#### Description of the task:
Output the records that follow exactly as they are written.

┌─ Data shown

(** * productosweb: the scraping pipeline of [web.py]

    A shallow embedding of [web.py] (class [WebScraperGUI] and its
    [DatabaseConnection]) and the properties of its registration and
    scraping paths.

    Modelling conventions.
    - A Python [str] is a [string]; each character is read as a code point
      below 256.
    - The SQLite file is a record of its two tables; a table is the list of
      its rows in rowid order, and [AUTOINCREMENT] draws the next rowid from
      the table and its [sqlite_sequence] entry.
    - The widgets the methods touch are fields of [App]: the two entries,
      the [Treeview] (the list of the [(url, selector)] pairs inserted
      into it) and the results [Text] (a string).  Reading an entry back
      with [item(...)['values']] passes each value through
      [ttk._convert_stringval], which returns an [int] for text that
      [int()] accepts and the text itself otherwise.
    - [requests], [BeautifulSoup] and the wall clock are not part of the
      repository: they are the fields of a [World] and a [Clock] that the
      methods receive.  A [World] also says where, if anywhere, [sqlite3]
      raises during a run.
    - [CURRENT_TIMESTAMP] is read from the [Clock] at the id of the row
      being inserted; a [SELECT] without [ORDER BY] returns the rows in
      rowid order.
    - The worker started by [start_scraping] is run to completion before
      the next user action. *)

From Stdlib Require Import String Ascii List Arith Bool Lia PeanoNat Sorted.
From Stdlib Require Import ZArith DecimalString.
Import ListNotations.
Local Open Scope string_scope.
Local Open Scope list_scope.
Local Open Scope nat_scope.

Set Implicit Arguments.
Set Warnings "-register-all".

(** ** Python strings *)

Module Py.

(** [str.isspace] on one character, for code points below 256. *)
Definition isspace (c : ascii) : bool :=
  let n := nat_of_ascii c in
  ((9 <=? n) && (n <=? 13)) || ((28 <=? n) && (n <=? 32))
  || (n =? 133) || (n =? 160).

(** [str.lstrip()], [str.rstrip()] and [str.strip()] without argument. *)
Fixpoint lstrip (s : string) : string :=
  match s with
  | EmptyString => EmptyString
  | String c s' => if isspace c then lstrip s' else s
  end.

Fixpoint rstrip (s : string) : string :=
  match s with
  | EmptyString => EmptyString
  | String c s' =>
      match rstrip s' with
      | EmptyString => if isspace c then EmptyString else String c EmptyString
      | r => String c r
      end
  end.

Definition strip (s : string) : string := rstrip (lstrip s).

(** Truth value of a [str]: only the empty string is false. *)
Definition truthy (s : string) : bool :=
  match s with
  | EmptyString => false
  | String _ _ => true
  end.

(** Every character of [s] is whitespace ([s] may be empty). *)
Fixpoint all_space (s : string) : bool :=
  match s with
  | EmptyString => true
  | String c s' => isspace c && all_space s'
  end.

Definition first_char (s : string) : option ascii :=
  match s with
  | EmptyString => None
  | String c _ => Some c
  end.

Fixpoint last_char (s : string) : option ascii :=
  match s with
  | EmptyString => None
  | String c EmptyString => Some c
  | String _ s' => last_char s'
  end.

(** A value that is a [str] or an [int]. *)
Inductive value : Type :=
| Str (s : string)
| Int (n : Z).

(** [str(v)]: the text itself, or the decimal digits of the integer
    with a leading [-] when it is negative. *)
Definition str (v : value) : string :=
  match v with
  | Str s => s
  | Int n => NilZero.string_of_int (Z.to_int n)
  end.

(** The characters [int()] skips around a number, for code points below
    256. *)
Definition int_isspace (c : ascii) : bool :=
  let n := nat_of_ascii c in
  ((9 <=? n) && (n <=? 13)) || (n =? 32) || (n =? 133) || (n =? 160).

Definition digit_value (c : ascii) : option Z :=
  let n := nat_of_ascii c in
  if (48 <=? n) && (n <=? 57) then Some (Z.of_nat (n - 48)) else None.

Fixpoint int_lstrip (s : string) : string :=
  match s with
  | EmptyString => EmptyString
  | String c s' => if int_isspace c then int_lstrip s' else s
  end.

Fixpoint int_all_space (s : string) : bool :=
  match s with
  | EmptyString => true
  | String c s' => int_isspace c && int_all_space s'
  end.

(** The digits of a decimal literal, with single underscores allowed
    between digits: the value read, the number of digits and what
    follows them. *)
Fixpoint scan_digits (s : string) (prev_underscore : bool) (acc : Z)
  (digits : nat) : option (Z * nat * string) :=
  match s with
  | EmptyString =>
      if prev_underscore then None else Some (acc, digits, EmptyString)
  | String c s' =>
      if Ascii.eqb c "_" then
        if prev_underscore then None else scan_digits s' true acc digits
      else
        match digit_value c with
        | Some d => scan_digits s' false (10 * acc + d)%Z (S digits)
        | None => if prev_underscore then None else Some (acc, digits, s)
        end
  end.

(** [int(s)] for a [str]: [None] stands for [ValueError].  Whitespace
    around the number is skipped, one sign may precede the digits, and a
    literal of more than [max_str_digits] digits is refused when that
    limit is set (0 means no limit) and the literal has more than 640
    digits. *)
Definition int (max_str_digits : nat) (s : string) : option Z :=
  let s1 := int_lstrip s in
  let '(negative, s2) :=
    match s1 with
    | String "+" r => (false, r)
    | String "-" r => (true, r)
    | _ => (false, s1)
    end in
  match s2 with
  | String "_" _ => None
  | _ =>
      match scan_digits s2 false 0%Z 0 with
      | None => None
      | Some (n, digits, rest) =>
          if (digits =? 0) || negb (int_all_space rest)
             || ((640 <? digits) && (0 <? max_str_digits)
                 && (max_str_digits <? digits))
          then None
          else Some (if negative then (- n)%Z else n)
      end
  end.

└─

#### Reply:
(** * productosweb: the scraping pipeline of [web.py]

    A shallow embedding of [web.py] (class [WebScraperGUI] and its
    [DatabaseConnection]) and the properties of its registration and
    scraping paths.

    Modelling conventions.
    - A Python [str] is a [string]; each character is read as a code point
      below 256.
    - The SQLite file is a record of its two tables; a table is the list of
      its rows in rowid order, and [AUTOINCREMENT] draws the next rowid from
      the table and its [sqlite_sequence] entry.
    - The widgets the methods touch are fields of [App]: the two entries,
      the [Treeview] (the list of the [(url, selector)] pairs inserted
      into it) and the results [Text] (a string).  Reading an entry back
      with [item(...)['values']] passes each value through
      [ttk._convert_stringval], which returns an [int] for text that
      [int()] accepts and the text itself otherwise.
    - [requests], [BeautifulSoup] and the wall clock are not part of the
      repository: they are the fields of a [World] and a [Clock] that the
      methods receive.  A [World] also says where, if anywhere, [sqlite3]
      raises during a run.
    - [CURRENT_TIMESTAMP] is read from the [Clock] at the id of the row
      being inserted; a [SELECT] without [ORDER BY] returns the rows in
      rowid order.
    - The worker started by [start_scraping] is run to completion before
      the next user action. *)

From Stdlib Require Import String Ascii List Arith Bool Lia PeanoNat Sorted.
From Stdlib Require Import ZArith DecimalString.
Import ListNotations.
Local Open Scope string_scope.
Local Open Scope list_scope.
Local Open Scope nat_scope.

Set Implicit Arguments.
Set Warnings "-register-all".

(** ** Python strings *)

Module Py.

(** [str.isspace] on one character, for code points below 256. *)
Definition isspace (c : ascii) : bool :=
  let n := nat_of_ascii c in
  ((9 <=? n) && (n <=? 13)) || ((28 <=? n) && (n <=? 32))
  || (n =? 133) || (n =? 160).

(** [str.lstrip()], [str.rstrip()] and [str.strip()] without argument. *)
Fixpoint lstrip (s : string) : string :=
  match s with
  | EmptyString => EmptyString
  | String c s' => if isspace c then lstrip s' else s
  end.

Fixpoint rstrip (s : string) : string :=
  match s with
  | EmptyString => EmptyString
  | String c s' =>
      match rstrip s' with
      | EmptyString => if isspace c then EmptyString else String c EmptyString
      | r => String c r
      end
  end.

Definition strip (s : string) : string := rstrip (lstrip s).

(** Truth value of a [str]: only the empty string is false. *)
Definition truthy (s : string) : bool :=
  match s with
  | EmptyString => false
  | String _ _ => true
  end.

(** Every character of [s] is whitespace ([s] may be empty). *)
Fixpoint all_space (s : string) : bool :=
  match s with
  | EmptyString => true
  | String c s' => isspace c && all_space s'
  end.

Definition first_char (s : string) : option ascii :=
  match s with
  | EmptyString => None
  | String c _ => Some c
  end.

Fixpoint last_char (s : string) : option ascii :=
  match s with
  | EmptyString => None
  | String c EmptyString => Some c
  | String _ s' => last_char s'
  end.

(** A value that is a [str] or an [int]. *)
Inductive value : Type :=
| Str (s : string)
| Int (n : Z).

(** [str(v)]: the text itself, or the decimal digits of the integer
    with a leading [-] when it is negative. *)
Definition str (v : value) : string :=
  match v with
  | Str s => s
  | Int n => NilZero.string_of_int (Z.to_int n)
  end.

(** The characters [int()] skips around a number, for code points below
    256. *)
Definition int_isspace (c : ascii) : bool :=
  let n := nat_of_ascii c in
  ((9 <=? n) && (n <=? 13)) || (n =? 32) || (n =? 133) || (n =? 160).

Definition digit_value (c : ascii) : option Z :=
  let n := nat_of_ascii c in
  if (48 <=? n) && (n <=? 57) then Some (Z.of_nat (n - 48)) else None.

Fixpoint int_lstrip (s : string) : string :=
  match s with
  | EmptyString => EmptyString
  | String c s' => if int_isspace c then int_lstrip s' else s
  end.

Fixpoint int_all_space (s : string) : bool :=
  match s with
  | EmptyString => true
  | String c s' => int_isspace c && int_all_space s'
  end.

(** The digits of a decimal literal, with single underscores allowed
    between digits: the value read, the number of digits and what
    follows them. *)
Fixpoint scan_digits (s : string) (prev_underscore : bool) (acc : Z)
  (digits : nat) : option (Z * nat * string) :=
  match s with
  | EmptyString =>
      if prev_underscore then None else Some (acc, digits, EmptyString)
  | String c s' =>
      if Ascii.eqb c "_" then
        if prev_underscore then None else scan_digits s' true acc digits
      else
        match digit_value c with
        | Some d => scan_digits s' false (10 * acc + d)%Z (S digits)
        | None => if prev_underscore then None else Some (acc, digits, s)
        end
  end.

(** [int(s)] for a [str]: [None] stands for [ValueError].  Whitespace
    around the number is skipped, one sign may precede the digits, and a
    literal of more than [max_str_digits] digits is refused when that
    limit is set (0 means no limit) and the literal has more than 640
    digits. *)
Definition int (max_str_digits : nat) (s : string) : option Z :=
  let s1 := int_lstrip s in
  let '(negative, s2) :=
    match s1 with
    | String "+" r => (false, r)
    | String "-" r => (true, r)
    | _ => (false, s1)
    end in
  match s2 with
  | String "_" _ => None
  | _ =>
      match scan_digits s2 false 0%Z 0 with
      | None => None
      | Some (n, digits, rest) =>
          if (digits =? 0) || negb (int_all_space rest)
             || ((640 <? digits) && (0 <? max_str_digits)
                 && (max_str_digits <? digits))
          then None
          else Some (if negative then (- n)%Z else n)
      end
  end.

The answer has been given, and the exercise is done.